Influence of Ultrasonic Surface Rolling on the Tensile and Fatigue Properties of Laser-Cladding-Repaired 300M Steel Components

Abstract

Abstract Herein, to address the issue of decreased tensile and fatigue performances observed in 300M steel scratched parts after laser-cladding repairing, an ultrasonic surface rolling process (USRP) was employed to enhance the strength of the laser-cladding-repaired (LCR) samples. Results indicated that USRP led to the formation of a strengthening layer on the surface of the samples. In the parent material area, the thickness of the strengthening layer was 180 μm, while in the cladding area, it was 35 μm. The superficial microhardness increased by 11.6% in the parent material area and by 5.0% in the cladding area.
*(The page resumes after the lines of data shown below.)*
Lemma toString_inv m this (l : string) :
  Message.toString m this = Ok l →
  ∃ t body,
    Message.type m this = Ok t
    ∧ l = Message.label
            (Message.show_name (Message.WebMsgType_name sch t)) body
    ∧ ((t = Message.TEXT sch ∧ Message.text m this = Ok body)
       ∨ (t ≠ Message.TEXT sch
          ∧ ∃ f, Message.filename m this = Ok f
                 ∧ body = Message.show_nullable f)).
Proof.
  unfold Message.toString.
  destruct (Message.type m this) as [t|x] eqn:Ht; simpl; [|done].
  destruct (decide _) as [Heq|Hne].
  - destruct (Message.text m this) as [b|x]; simpl; [|done].
    intros [= <-]. exists t, b. split_and!; try done. by left.
  - destruct (Message.filename m this) as [f|x]; simpl; [|done].
    intros [= <-]. exists t, (Message.show_nullable f).
    split_and!; try done. right. split; [done|]. by exists f.
Qed.

(** X8: [toString()] returns a label exactly when [type()] returns and
    the one getter the type selects returns too, [text()] for [TEXT]
    and [filename()] otherwise; an exception of [type()] is the one
    [toString()] throws. *)
Theorem toString_returns_iff m this :
  ((∃ l, Message.toString m this = Ok l)
   ↔ ∃ t, Message.type m this = Ok t
          ∧ (t = Message.TEXT sch → ∃ b, Message.text m this = Ok b)
          ∧ (t ≠ Message.TEXT sch → ∃ f, Message.filename m this = Ok f))
  ∧ (∀ x, Message.type m this = Throw x →
          Message.toString m this = Throw x).
Proof.
  split; [split|].
  - intros [l Hl].
    destruct (toString_inv _ _ _ Hl)
      as (t & body & Ht & _ & [[-> Hb] | [Hne (f & Hf & _)]]).
    + exists (Message.TEXT sch). split_and!; [done | by eexists | done].
    + exists t. split_and!; [done | done | by eexists].
  - intros (t & Ht & Htext & Hfile).
    destruct (Message.WebMsgType_eq sch t (Message.TEXT sch)) as [-> | Hne].
    + destruct (Htext eq_refl) as [b Hb]. eexists.
      by apply toString_text.
    + destruct (Hfile Hne) as [f Hf]. eexists.
      by eapply toString_other.
  - intros x Hx. unfold Message.toString. by rewrite Hx.
Qed.

(** X9: [toString()] calls only the getter its type selects.  For a
    type other than [TEXT] it is the same whatever [text()] does, even
    when [text()] throws; for [TEXT] it is the same whatever
    [filename()] does. *)
Theorem toString_ignores_other_getter m (m' : Message.Methods sch E X)
    this (t : Message.WebMsgType sch) :
  Message.type m this = Ok t →
  Message.type m' this = Ok t →
  (t ≠ Message.TEXT sch →
   Message.filename m this = Message.filename m' this →
   Message.toString m this = Message.toString m' this)
  ∧ (t = Message.TEXT sch →
     Message.text m this = Message.text m' this →
     Message.toString m this = Message.toString m' this).
Proof.
  intros Ht Ht'. unfold Message.toString. rewrite Ht, Ht'; simpl.
  split.
  - intros Hne Hf. destruct (decide _) as [Heq|_]; [done|]. by rewrite Hf.
  - intros Heq Hb. destruct (decide _) as [_|Hne]; [|done]. by rewrite Hb.
Qed.
(** * The unlock sequencer of src/app/page.tsx

    A shallow embedding of the client component [HomePage] and of its hook
    [useUnlockSequence]: the React state of the component, the batches of
    state updates its handlers and effects enqueue, the passes that render
    them and run the effects whose dependencies changed, the timers the
    sequencer arms with [setTimeout] and the closure ([cancelled], [timeouts])
    each run of the sequencer effect owns.

    React is taken as version 18 runs a client component: the setter calls
    made in one handler, one pass of effects or one timer callback are
    batched into a single render; effects run after the render is committed,
    in the order the component declares them, and only when a dependency
    changed; a resolved promise resumes the awaiting function before anything
    else runs, so a timer firing and the continuation of [executeSequence]
    are one step.

    Numbers that the code only counts with (indices, the run token, times in
    milliseconds) are modelled as [Z]: JavaScript numbers are exact on
    integers below 2^53.  The progress percentage is computed in binary64
    arithmetic, as [Math.round(((i + 1) / (length + 1)) * 90)] is. *)

From Stdlib Require Import ZArith List Lia String.
From Stdlib Require Import Floats.PrimFloat Floats.FloatOps Floats.SpecFloat Uint63.
From stdpp Require Import gmap list.

Open Scope Z_scope.

(** ** Data model (page.tsx, lines 5-14) *)

Inductive UnlockPhase := idle | running | complete.
Inductive PreviewMode := light | dark.

Record UnlockStep := mkStep {
  step_id : string;
  title : string;
  description : string;
  duration : Z;
  highlight : string
}.

#[global] Instance UnlockPhase_eq_dec : EqDecision UnlockPhase.
Proof. solve_decision. Defined.
#[global] Instance PreviewMode_eq_dec : EqDecision PreviewMode.
Proof. solve_decision. Defined.

(** [STEP_SEQUENCE], lines 16-52. *)
Definition STEP_SEQUENCE : list UnlockStep := [
  mkStep "scan" "Calibrating Neural Preferences"
    "Sampling your AI companion’s preferences to detect how bold its night vision mode should be."
    1200 "Signal lock acquired";
  mkStep "contrast" "Amplifying Contrast Matrix"
    "Infusing deeper blacks and inky gradients while keeping UI clarity at 100%."
    1500 "Contrast tuned to 97%";
  mkStep "particles" "Applying Quantum Glow Suppressor"
    "Dialing back rogue photons so the interface stays calm and low-noise."
    1400 "Glare reduced by 84%";
  mkStep "handoff" "Handing Off To Aesthetic Co-processor"
    "Synchronising gradients, icons, and shadows with the new dark theme spec."
    1100 "Palette sync complete";
  mkStep "stabilize" "Stabilising Experience Layer"
    "Locking in animation smoothness and preparing guided dark mode onboarding."
    1300 "Experience sealed"
].

(** [DEMO_SCRIPT], lines 69-73. *)
Definition DEMO_SCRIPT : list string := [
  "Invite everyone to watch the “calibration lasers” hone in on their favourite palettes.";
  "Point out how the preview panel flips into noir mode at the finale.";
  "Remind the audience that nothing here touches production — it is pure theatre."
]%string.

Definition len {A} (l : list A) : Z := Z.of_nat (length l).

(** ** JavaScript arithmetic used by the sequencer *)

Module JS.

(** An integer below 2^53 as a JavaScript number. *)
Definition of_Z (z : Z) : float := PrimFloat.of_uint63 (Uint63.of_Z z).

(** [Math.round]: the nearest integer, ties towards +infinity.  The
    argument is decoded exactly into sign, mantissa and exponent. *)
Definition Math_round (x : float) : Z :=
  match Prim2SF x with
  | S754_finite s m e =>
      let num := if s then Z.neg m else Z.pos m in
      if 0 <=? e then num * 2 ^ e
      else (2 * num + 2 ^ (- e)) / (2 * 2 ^ (- e))
  | _ => 0
  end.

(** [%] on integers: the remainder takes the sign of the dividend. *)
Definition rem (a b : Z) : Z := Z.rem a b.

End JS.

(** [Math.round(((i + 1) / (n + 1)) * 90)], line 98, for a catalog of [n]
    steps. *)
Definition progress_at (n : Z) (i : Z) : Z :=
  JS.Math_round
    (PrimFloat.mul (PrimFloat.div (JS.of_Z (i + 1)) (JS.of_Z (n + 1))) (JS.of_Z 90)).

(** The same quantity in exact rational arithmetic, rounding half up. *)
Definition round_ratio_90 (n i : Z) : Z :=
  (2 * ((i + 1) * 90) + (n + 1)) / (2 * (n + 1)).

(** ** React state *)

(** The four [useState] cells of [HomePage] (lines 129-132) and the two of
    [useUnlockSequence] (lines 80-81). *)
Record State := mkState {
  phase : UnlockPhase;
  runToken : Z;
  previewMode : PreviewMode;
  scriptIndex : Z;
  stepIndex : Z;
  progress : Z
}.

(** A call of a state setter, with a value or with an updater function. *)
Inductive Update :=
| setStepIndex (i : Z)
| setProgress (p : Z)
| setPhase (p : UnlockPhase)
| setRunTokenWith (f : Z -> Z)
| setPreviewMode (m : PreviewMode)
| setPreviewModeWith (f : PreviewMode -> PreviewMode)
| setScriptIndex (i : Z)
| setScriptIndexWith (f : Z -> Z).

Definition apply_update (s : State) (u : Update) : State :=
  match u with
  | setStepIndex i =>
      mkState (phase s) (runToken s) (previewMode s) (scriptIndex s) i (progress s)
  | setProgress p =>
      mkState (phase s) (runToken s) (previewMode s) (scriptIndex s) (stepIndex s) p
  | setPhase p =>
      mkState p (runToken s) (previewMode s) (scriptIndex s) (stepIndex s) (progress s)
  | setRunTokenWith f =>
      mkState (phase s) (f (runToken s)) (previewMode s) (scriptIndex s) (stepIndex s) (progress s)
  | setPreviewMode m =>
      mkState (phase s) (runToken s) m (scriptIndex s) (stepIndex s) (progress s)
  | setPreviewModeWith f =>
      mkState (phase s) (runToken s) (f (previewMode s)) (scriptIndex s) (stepIndex s) (progress s)
  | setScriptIndex i =>
      mkState (phase s) (runToken s) (previewMode s) i (stepIndex s) (progress s)
  | setScriptIndexWith f =>
      mkState (phase s) (runToken s) (previewMode s) (f (scriptIndex s)) (stepIndex s) (progress s)
  end.

Definition apply_updates (s : State) (us : list Update) : State :=
  fold_left apply_update us s.

(** ** Timers, closures and the world around the component *)

(** The variables one run of the sequencer effect closes over (lines 88-89).
    [token] is the [runToken] of the render that ran the effect; the code
    does not read it, it labels the run. *)
Record Closure := mkClosure {
  token : Z;
  cancelled : bool;
  timeouts : list nat
}.

(** A pending [setTimeout(resolve, d)]: when it fires, [executeSequence] of
    closure [owner] resumes at loop index [resume_at]. *)
Record Timer := mkTimer {
  handle : nat;
  due : Z;
  owner : nat;
  resume_at : nat
}.

(** What the sequencer did, attributed to the run that did it. *)
Inductive Obs :=
| ObsStep (tok : Z) (i : Z)
| ObsProgress (tok : Z) (p : Z)
| ObsComplete (tok : Z).

Definition obs_token (o : Obs) : Z :=
  match o with ObsStep t _ | ObsProgress t _ | ObsComplete t => t end.

Definition is_complete_of (tok : Z) (o : Obs) : bool :=
  match o with ObsComplete t => t =? tok | _ => false end.

Record World := mkWorld {
  st : State;                   (* the state of the last committed render *)
  queue : list Update;          (* setter calls not yet rendered *)
  now : Z;                      (* the clock, in ms *)
  timers : list Timer;          (* pending timers, in the order they were armed *)
  next_id : nat;                (* next unused timer handle / closure identity *)
  closures : gmap nat Closure;  (* the closures of the sequencer effect *)
  cleanup : option nat;         (* the cleanup the sequencer effect returned last *)
  log : list Obs                (* sequencer calls, newest first *)
}.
Furthermore, the surface residual stress transitioned from tensile to compressive stress, reaching a maximum of 1169.9 MPa. Improvements were observed in the tensile performance, as evidenced by a reduction in the length of the tearing ridge in the fracture morphology. In addition, the fatigue life considerably increased, initially increasing and then decreasing as the number of rolling passes increased. After four cycles of USRP, the fatigue life of the samples was the highest, which was about 18.4 times that of an unprocessed sample. The origin location of cracks shifted from the surface to the interior of the samples. This shift was accompanied by a decrease in the instantaneous fracture area and the emergence of additional secondary cracks. These experimental results demonstrate that USRP is an effective technique for improving the tensile and fatigue performances of LCR 300M steel samples.